Your objective: In the records below, pick out all lines containing the word "OpClaimIdleWorker".

Stored data
(** C3. Every history of store operations, by any number of control planes, with
    any statement failing or losing its reply, refines the abstract life of a
    worker record: the row stays, its owner epoch never decreases, an epoch never
    changes owner, [retired] and [lost] are final and a draining worker can only
    become retired. *)
Theorem store_history_refines ops (d : D) id r :
  keyed (tables d) → t_workers (tables d) !! id = Some r →
  keyed (tables (run ops d)) ∧
  ∃ r', t_workers (tables (run ops d)) !! id = Some r' ∧ row_evolves r r'.
Proof. intros Hk Hr. destruct (run_evolves ops d Hk) as [Hk' Hrows]. eauto. Qed.

(** C1. A claim fences out every earlier holder. Once a control plane has
    claimed a worker (idle, hot-idle or by take-over), the operations of anybody
    holding an older lease on it — drain, retire, mark lost, refresh credentials,
    bump the epoch, upsert the record — never again have an effect, whatever
    happens in between: they report a miss and leave all tables unchanged. *)
Theorem claim_fences_older_leases call (d d' : D) c ops :
  keyed (tables d) → run_claim call d = (inl (Some c), d') → W_ID c ≠ 0 →
  ∀ owner epoch, epoch < W_Epoch c → fenced_out (D := D) (W_ID c) owner epoch (tables (run ops d')).
Proof.
  intros Hk Hrun Hid owner epoch He.
  destruct (run_claim_ok _ _ _ _ Hk Hrun) as (Hk' & Hc & _).
  apply lease_lost_fenced; [by destruct (run_evolves ops d' Hk')|done|].
  apply lease_lost_run; [done|]. exists c. auto.
Qed.

(** Two claims never hand out the same lease: if a later claim in any history
    returns the same worker, its epoch is strictly larger. *)
Theorem claims_hand_out_distinct_leases call1 call2 (d d1 d2 : D) c1 c2 ops :
  keyed (tables d) →
  run_claim call1 d = (inl (Some c1), d1) →
  run_claim call2 (run ops d1) = (inl (Some c2), d2) →
  W_ID c1 = W_ID c2 → W_Epoch c1 < W_Epoch c2.
Proof.
  intros Hk H1 H2 Hid. destruct (run_claim_ok _ _ _ _ Hk H1) as (Hk1 & Hc1 & _).
  destruct (run_evolves ops d1 Hk1) as [Hk2 Hrows].
  destruct (run_claim_ok _ _ _ _ Hk2 H2) as (_ & _ & _ & old & Hold & _ & He).
  destruct (Hrows _ _ Hc1) as (r' & Hr' & Hev). rewrite <- Hid in Hold. simplify_eq.
  pose proof (evolves_epoch _ _ Hev). lia.
Qed.

(** A worker that was drained, retired or lost is never handed out again. *)
Theorem finished_worker_never_claimed call (d d' : D) id r ops :
  keyed (tables d) → t_workers (tables d) !! id = Some r → W_State r ∈ protectedStates →
  ∀ c, run_claim call (run ops d) = (inl (Some c), d') → W_ID c ≠ id.
Proof.
  intros Hk Hr Hst c Hrun Hid. destruct (run_evolves ops d Hk) as [Hk2 Hrows].
  destruct (run_claim_ok _ _ _ _ Hk2 Hrun) as (_ & _ & _ & old & Hold & Hnp & _).
  destruct (Hrows _ _ Hr) as (r' & Hr' & Hev). rewrite Hid in Hold. simplify_eq.
  by apply Hnp, (protected_evolves _ _ (evolves_state _ _ Hev)).
Qed.
End lease_theorems.

(** A small database for the witnesses: worker 7 idle under cp-a at epoch 3,
    worker 8 retired, worker 9 hot for an org under cp-a. *)
Definition ex_worker (id : Z) (st : WorkerState) (org : string) : WorkerRecord :=
  {| W_ID := id; W_PodName := "pod-" +:+ fmt_d id; W_PodUID := ""; W_Image := "img"; W_State := st;
     W_OrgID := org; W_Owner := Some "cp-a"%string; W_Epoch := 3; W_ActivationStartedAt := None;
     W_LastHeartbeatAt := 10; W_RetireReason := ""; W_S3ExpiresAt := None; W_CreatedAt := 1;
     W_UpdatedAt := 10 |}.

Definition ex_db : db := with_workers
  {[ 7 := ex_worker 7 Idle ""; 8 := ex_worker 8 Retired ""; 9 := ex_worker 9 Hot "org1" ]} empty_db.

Definition ex_mem : mem :=
  {| m_db := ex_db; m_faults := []; m_locked := ∅; m_seq := 100; m_clock := 50 |}.

Lemma ex_keyed : keyed (tables ex_mem).
Proof.
  unfold keyed. simpl. repeat apply map_Forall_insert_2; try done; apply map_Forall_singleton; done.
Qed.

Definition ex_claim : claim_call := CallIdle "cp-b" "org1" "" 5 5.
Definition ex_claimed : WorkerRecord :=
  default (ex_worker 0 Lost "") (match (run_claim ex_claim ex_mem).1 with inl c => c | _ => None end).

Lemma store_history_refines_witness :
  keyed (tables (run [OpClaimIdleWorker "cp-b" "org1" "" 5 5] ex_mem)) ∧
  ∃ r', t_workers (tables (run [OpClaimIdleWorker "cp-b" "org1" "" 5 5] ex_mem)) !! 7 = Some r' ∧
        row_evolves (ex_worker 7 Idle "") r'.
Proof.
  apply (store_history_refines [OpClaimIdleWorker "cp-b" "org1" "" 5 5] ex_mem 7).
  - apply ex_keyed.
  - reflexivity.
Defined.

Lemma claim_fences_older_leases_witness :
  fenced_out (D := mem) 7 "cp-a" 3
    (tables (run [OpMarkWorkerDraining 7 "cp-b" 4] (run_claim ex_claim ex_mem).2)).
Proof.
  apply (claim_fences_older_leases ex_claim ex_mem (run_claim ex_claim ex_mem).2 ex_claimed
    [OpMarkWorkerDraining 7 "cp-b" 4]).
  - apply ex_keyed.
  - vm_compute. reflexivity.
  - vm_compute. discriminate.
  - vm_compute. reflexivity.
Defined.

Lemma claims_hand_out_distinct_leases_witness :
  W_Epoch (ex_worker 9 Hot "org1") + 1 <
  W_Epoch (default (ex_worker 0 Lost "")
    (match (run_claim (CallTakeOver 9 "cp-c" "org1" 4)
       (run [OpUpsertWorkerRecord (set_epoch 4 (set_owner "cp-b" (ex_worker 9 Hot "org1")))]
         (run_claim (CallTakeOver 9 "cp-b" "org1" 3) ex_mem).2)).1 with inl c => c | _ => None end)).
Proof.
  refine (claims_hand_out_distinct_leases (CallTakeOver 9 "cp-b" "org1" 3)
    (CallTakeOver 9 "cp-c" "org1" 4) ex_mem (run_claim (CallTakeOver 9 "cp-b" "org1" 3) ex_mem).2
    _ (default (ex_worker 0 Lost "") (match (run_claim (CallTakeOver 9 "cp-b" "org1" 3) ex_mem).1
       with inl c => c | _ => None end)) _
    [OpUpsertWorkerRecord (set_epoch 4 (set_owner "cp-b" (ex_worker 9 Hot "org1")))] _ _ _ _).
  - apply ex_keyed.
  - vm_compute. reflexivity.
  - vm_compute. reflexivity.
  - vm_compute. reflexivity.
Defined.

Lemma finished_worker_never_claimed_witness :
  W_ID ex_claimed ≠ 8.
Proof.
  apply (finished_worker_never_claimed ex_claim ex_mem (run_claim ex_claim ex_mem).2 8
    (ex_worker 8 Retired "") []).
  - apply ex_keyed.
  - reflexivity.
  - apply (bool_decide_eq_true_1 _). reflexivity.
  - vm_compute. reflexivity.
Defined.

(** * Capacity *)

(** The active workers of an org, and all active workers, as the code counts
    them. *)
Definition org_active (org : string) (s : db) : Z :=
  count_workers (λ r, state_in workerActiveStates r && bool_decide (W_OrgID r = org)) s.
Definition all_active (s : db) : Z := count_workers (state_in workerActiveStates) s.

Lemma count_workers_ext P P' s : (∀ r, P r = P' r) → count_workers P s = count_workers P' s.
Proof.
  intros HP. unfold count_workers. do 2 f_equal. apply map_filter_ext. intros k r _. simpl. by rewrite HP.
Qed.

Answer to the problem:
  keyed (tables (run [OpClaimIdleWorker "cp-b" "org1" "" 5 5] ex_mem)) ∧
  ∃ r', t_workers (tables (run [OpClaimIdleWorker "cp-b" "org1" "" 5 5] ex_mem)) !! 7 = Some r' ∧
  apply (store_history_refines [OpClaimIdleWorker "cp-b" "org1" "" 5 5] ex_mem 7).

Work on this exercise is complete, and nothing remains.